• Records for this exercise:
(* ===== verification/WorkStore.v ===== *)
(** * The tables behind task completion

    The review tables, with their artifacts and runs, beside the task tables and the
    tables that the completion gates and the rework commands add to them. *)

From S2P Require Import Prelude PyStr Sql UnitOfWork Zoom.
From S2P Require TaskStore.
From S2P Require ReviewStore.

Module TS := TaskStore.
Module RV := ReviewStore.

(** ** Rows *)

Record Verification := {
  ve_id : string;
  ve_company_id : string;
  ve_artifact_id : string;
  ve_status : string }.

Record Deliverable := {
  de_id : string;
  de_company_id : string;
  de_department_task_id : string;
  de_published_at : option string }.

Record Workspace := {
  tw_id : string;
  tw_company_id : string;
  tw_company_task_id : string;
  tw_workspace_grant_id : string;
  tw_repository_root : string;
  tw_status : string }.

Record ReworkAttempt := {
  rw_id : string;
  rw_company_id : string;
  rw_company_task_id : string;
  rw_department_task_id : option string;
  rw_attempt_no : Z;
  rw_status : string;
  rw_created_at : string;
  rw_completed_at : option string;
  rw_version : Z }.

Record ReworkIssue := {
  ri_company_id : string;
  ri_rework_attempt_id : string;
  ri_review_issue_id : string }.

(** What the gates read of an approval. *)
Record Approval := {
  ha_id : string;
  ha_company_id : string;
  ha_run_id : string;
  ha_status : string }.

Record DB := {
  reviews : RV.DB;
  company_tasks : list TS.CompanyTask;
  department_tasks : list TS.DepartmentTask;
  employee_tasks : list TS.EmployeeTask;
  verifications : list Verification;
  human_approvals : list Approval;
  department_task_deliverables : list Deliverable;
  task_workspaces : list Workspace;
  rework_attempts : list ReworkAttempt;
  rework_attempt_issues : list ReworkIssue }.

Definition artifacts (db : DB) : list RV.Artifact := RV.artifacts (reviews db).
Definition agent_runs (db : DB) : list RV.ReviewRun := RV.agent_runs (reviews db).
Definition review_assignments (db : DB) : list RV.AssignmentRow := RV.review_assignments (reviews db).
Definition review_reports (db : DB) : list RV.ReportRow := RV.review_reports (reviews db).
Definition review_issues (db : DB) : list RV.IssueRow := RV.review_issues (reviews db).

Ltac solve_lens := intros; repeat match goal with db : DB |- _ => destruct db end; reflexivity.

#[export] Program Instance reviews_lens : Lens DB RV.DB := {|
  view := reviews;
  put r db := {|
    reviews := r; company_tasks := company_tasks db; department_tasks := department_tasks db;
    employee_tasks := employee_tasks db; verifications := verifications db;
    human_approvals := human_approvals db;
    department_task_deliverables := department_task_deliverables db;
    task_workspaces := task_workspaces db; rework_attempts := rework_attempts db;
    rework_attempt_issues := rework_attempt_issues db |} |}.
Solve All Obligations with solve_lens.

#[export] Instance work_event_db : EventDb DB := @lens_event_db DB RV.DB reviews_lens RV.review_event_db.

(** ** Constraints *)

(** The artifact types the schema admits. *)
Definition schema_artifact_types : list string :=
  ["source_code_patch"; "document"; "test_case"; "test_result"; "review_report"; "execution_report";
   "department_report"; "final_report"; "log"; "diff"; "checkpoint"; "transcript"; "diagnostic";
   "imported_file"; "merge_report"; "git_bundle"; "manifest"].

#[export] Program Instance company_tasks_table : Table DB TS.CompanyTask := {|
  table_name := "company_tasks"; rows := company_tasks;
  set_rows l db := {|
    reviews := reviews db; company_tasks := l; department_tasks := department_tasks db;
    employee_tasks := employee_tasks db; verifications := verifications db;
    human_approvals := human_approvals db;
    department_task_deliverables := department_task_deliverables db;
    task_workspaces := task_workspaces db; rework_attempts := rework_attempts db;
    rework_attempt_issues := rework_attempt_issues db |};
  row_ok := TS.company_task_ok;
  clash a b := TS.ct_id a =? TS.ct_id b;
  refs_ok _ _ := true |}.
Solve All Obligations with solve_lens.

#[export] Program Instance department_tasks_table : Table DB TS.DepartmentTask := {|
  table_name := "department_tasks"; rows := department_tasks;
  set_rows l db := {|
    reviews := reviews db; company_tasks := company_tasks db; department_tasks := l;
    employee_tasks := employee_tasks db; verifications := verifications db;
    human_approvals := human_approvals db;
    department_task_deliverables := department_task_deliverables db;
    task_workspaces := task_workspaces db; rework_attempts := rework_attempts db;
    rework_attempt_issues := rework_attempt_issues db |};
  row_ok := TS.department_task_ok;
  clash a b := (TS.dt_id a =? TS.dt_id b) ||
    ((TS.dt_company_task_id a =? TS.dt_company_task_id b) && (TS.dt_stage_key a =? TS.dt_stage_key b));
  refs_ok db t := existsb (λ c, (TS.ct_id c =? TS.dt_company_task_id t) &&
    (TS.ct_company_id c =? TS.dt_company_id t)) (company_tasks db) |}.
Solve All Obligations with solve_lens.

#[export] Program Instance employee_tasks_table : Table DB TS.EmployeeTask := {|
  table_name := "employee_tasks"; rows := employee_tasks;
  set_rows l db := {|
    reviews := reviews db; company_tasks := company_tasks db;
    department_tasks := department_tasks db; employee_tasks := l;
    verifications := verifications db; human_approvals := human_approvals db;
    department_task_deliverables := department_task_deliverables db;
    task_workspaces := task_workspaces db; rework_attempts := rework_attempts db;
    rework_attempt_issues := rework_attempt_issues db |};
  row_ok := TS.employee_task_ok;
  clash a b := TS.et_id a =? TS.et_id b;
  refs_ok db t :=
    existsb (λ d, (TS.dt_id d =? TS.et_department_task_id t) && (TS.dt_company_id d =? TS.et_company_id t))
      (department_tasks db) &&
    existsb (λ e, (RV.em_id e =? TS.et_employee_id t) && (RV.em_company_id e =? TS.et_company_id t))
      (RV.employees (reviews db)) |}.
Solve All Obligations with solve_lens.

Definition rework_done (status : string) : bool := status ∈? ["completed"; "cancelled"; "failed"].

(** The primary key, [ux_rework_attempt_scope_no] and [ux_rework_attempt_active_scope]. *)
Definition same_scope (a b : ReworkAttempt) : bool :=
  (rw_company_id a =? rw_company_id b) && (rw_company_task_id a =? rw_company_task_id b) &&
  (default "" (rw_department_task_id a) =? default "" (rw_department_task_id b)).
Definition rework_active (a : ReworkAttempt) : bool := rw_status a ∈? ["planned"; "running"].
Definition rework_clash (a b : ReworkAttempt) : bool :=
  (rw_id a =? rw_id b) || (same_scope a b &&
    ((rw_attempt_no a =? rw_attempt_no b)%Z || rework_active a && rework_active b)).

(** The trigger that forbids updates of finished attempts is not part of the table: the
    only statement that updates an attempt, in [Rework], finds it unfinished. *)
#[export] Program Instance rework_attempts_table : Table DB ReworkAttempt := {|
  table_name := "rework_attempts"; rows := rework_attempts;
  set_rows l db := {|
    reviews := reviews db; company_tasks := company_tasks db;
    department_tasks := department_tasks db; employee_tasks := employee_tasks db;
    verifications := verifications db; human_approvals := human_approvals db;
    department_task_deliverables := department_task_deliverables db;
    task_workspaces := task_workspaces db; rework_attempts := l;
    rework_attempt_issues := rework_attempt_issues db |};
  row_ok a := (1 <=? rw_attempt_no a)%Z && (1 <=? rw_version a)%Z &&
    (rw_status a ∈? ["planned"; "running"; "completed"; "cancelled"; "failed"]) &&
    Bool.eqb (rework_done (rw_status a)) (negb (rw_completed_at a =?o None));
  clash := rework_clash;
  refs_ok db a :=
    existsb (λ c, (TS.ct_id c =? rw_company_task_id a) && (TS.ct_company_id c =? rw_company_id a))
      (company_tasks db) &&
    match rw_department_task_id a with
    | Some d => existsb (λ t, (TS.dt_id t =? d) && (TS.dt_company_id t =? rw_company_id a)) (department_tasks db)
    | None => true
    end |}.
Solve All Obligations with solve_lens.

#[export] Program Instance rework_issues_table : Table DB ReworkIssue := {|
  table_name := "rework_attempt_issues"; rows := rework_attempt_issues;
  set_rows l db := {|
    reviews := reviews db; company_tasks := company_tasks db;
    department_tasks := department_tasks db; employee_tasks := employee_tasks db;
    verifications := verifications db; human_approvals := human_approvals db;
    department_task_deliverables := department_task_deliverables db;
    task_workspaces := task_workspaces db; rework_attempts := rework_attempts db;
    rework_attempt_issues := l |};
  row_ok _ := true;
  clash a b := (ri_rework_attempt_id a =? ri_rework_attempt_id b) &&
               (ri_review_issue_id a =? ri_review_issue_id b);
  refs_ok db r :=
    existsb (λ a, (rw_id a =? ri_rework_attempt_id r) && (rw_company_id a =? ri_company_id r))
      (rework_attempts db) &&
    existsb (λ i, (RV.is_id i =? ri_review_issue_id r) && (RV.is_company_id i =? ri_company_id r))
      (review_issues db) |}.
Solve All Obligations with solve_lens.

(** What every committed database satisfies of the task tables: their constraints, and
    that the parent of every task is there. *)
Record tasks_ok (db : DB) : Prop := {
  ok_company : table_ok (R := TS.CompanyTask) db = true;
  ok_department : table_ok (R := TS.DepartmentTask) db = true;
  ok_employee : table_ok (R := TS.EmployeeTask) db = true;
  ok_parent et : et ∈ employee_tasks db → ∃ dt, dt ∈ department_tasks db ∧
    TS.dt_id dt = TS.et_department_task_id et ∧ TS.dt_company_id dt = TS.et_company_id et;
  ok_root dt : dt ∈ department_tasks db → ∃ ct, ct ∈ company_tasks db ∧
    TS.ct_id ct = TS.dt_company_task_id dt ∧ TS.ct_company_id ct = TS.dt_company_id dt }.

(** Two tasks with everything they need to end, and a third that lacks it. *)
Module Demo.
Definition artifact (id type : string) : RV.Artifact := {|
  RV.ar_id := id; RV.ar_company_id := "co"; RV.ar_company_task_id := "ct"; RV.ar_artifact_type := type;
  RV.ar_object_sha256 := "sha"; RV.ar_is_current := 1; RV.ar_created_by_type := "user";
  RV.ar_created_by_run_id := None; RV.ar_logical_name := id; RV.ar_object_size := 1;
  RV.ar_media_type := "text/plain"; RV.ar_metadata := JObj []; RV.ar_supersedes_artifact_id := None;
  RV.ar_created_at := "t" |}.
Definition review_tables (l : list RV.Artifact) : RV.DB := {|
  RV.review_assignments := []; RV.review_reports := []; RV.review_issues := [];
  RV.resolution_evidence := []; RV.idem_rows := []; RV.event_rows := []; RV.outbox_rows := [];
  RV.routing := RV.RS.Demo.db0; RV.artifacts := l; RV.artifact_contributors := [("doc", "co", "emp")];
  RV.employees := []; RV.agent_runs := []; RV.companies := ["co"];
  RV.ledger := {| RV.review_report_scores := []; RV.reviewer_stats := []; RV.review_verdicts := [];
                  RV.deliverable_review_specs := [] |} |}.
Definition company_task (status : string) : TS.CompanyTask := {|
  TS.ct_id := "ct"; TS.ct_company_id := "co"; TS.ct_supersedes_task_id := None;
  TS.ct_company_conversation_id := "v1"; TS.ct_user_message_event_id := "e1"; TS.ct_title := "demo";
  TS.ct_status := status; TS.ct_resume_state := None; TS.ct_active_plan_id := None;
  TS.ct_created_at := "t"; TS.ct_updated_at := "t"; TS.ct_completed_at := None;
  TS.ct_ceo_confirmed_at := Some "t"; TS.ct_version := 1 |}.
Definition department_task (status : string) : TS.DepartmentTask := {|
  TS.dt_id := "dt"; TS.dt_company_id := "co"; TS.dt_company_task_id := "ct"; TS.dt_department_id := "dep1";
  TS.dt_stage_key := "s1"; TS.dt_objective := "build"; TS.dt_deliverables_json := JList [];
  TS.dt_acceptance_criteria_json := JList []; TS.dt_status := status; TS.dt_resume_state := None;
  TS.dt_created_at := "t"; TS.dt_updated_at := "t"; TS.dt_completed_at := None; TS.dt_version := 1 |}.
Definition employee_task (status : string) : TS.EmployeeTask := {|
  TS.et_id := "et"; TS.et_company_id := "co"; TS.et_department_task_id := "dt"; TS.et_employee_id := "emp";
  TS.et_task_kind := "standard"; TS.et_objective := "build"; TS.et_acceptance_criteria_json := JList [];
  TS.et_status := status; TS.et_resume_state := None; TS.et_created_at := "t"; TS.et_updated_at := "t";
  TS.et_version := 1 |}.
Definition passed (artifact : string) : Verification := {|
  ve_id := artifact; ve_company_id := "co"; ve_artifact_id := artifact; ve_status := "passed" |}.
Definition all_artifacts : list RV.Artifact :=
  [artifact "doc" "document"; artifact "run" "execution_report"; artifact "dep" "department_report";
   artifact "end" "final_report"].
Definition db (arts : list RV.Artifact) (et dt ct : string) : DB := {|
  reviews := review_tables arts; company_tasks := [company_task ct]; department_tasks := [department_task dt];
  employee_tasks := [employee_task et]; verifications := map (λ a, passed (RV.ar_id a)) arts;
  human_approvals := []; department_task_deliverables := []; task_workspaces := [];
  rework_attempts := []; rework_attempt_issues := [] |}.
Lemma db_ok arts et dt ct :
  table_ok (R := TS.CompanyTask) (db arts et dt ct) = true →
  table_ok (R := TS.DepartmentTask) (db arts et dt ct) = true →
  table_ok (R := TS.EmployeeTask) (db arts et dt ct) = true → tasks_ok (db arts et dt ct).
Proof.
  intros ? ? ?. split; try done.
  - intros x ->%list_elem_of_singleton. exists (department_task dt). split; [by left|done].
  - intros x ->%list_elem_of_singleton. exists (company_task ct). split; [by left|done].
Qed.
End Demo.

• Work order: Every line holding the string "Instance" should be copied here, so please find those lines in the data.

• Exercise output:
#[export] Program Instance reviews_lens : Lens DB RV.DB := {|
#[export] Instance work_event_db : EventDb DB := @lens_event_db DB RV.DB reviews_lens RV.review_event_db.
#[export] Program Instance company_tasks_table : Table DB TS.CompanyTask := {|
#[export] Program Instance department_tasks_table : Table DB TS.DepartmentTask := {|
#[export] Program Instance employee_tasks_table : Table DB TS.EmployeeTask := {|
#[export] Program Instance rework_attempts_table : Table DB ReworkAttempt := {|
#[export] Program Instance rework_issues_table : Table DB ReworkIssue := {|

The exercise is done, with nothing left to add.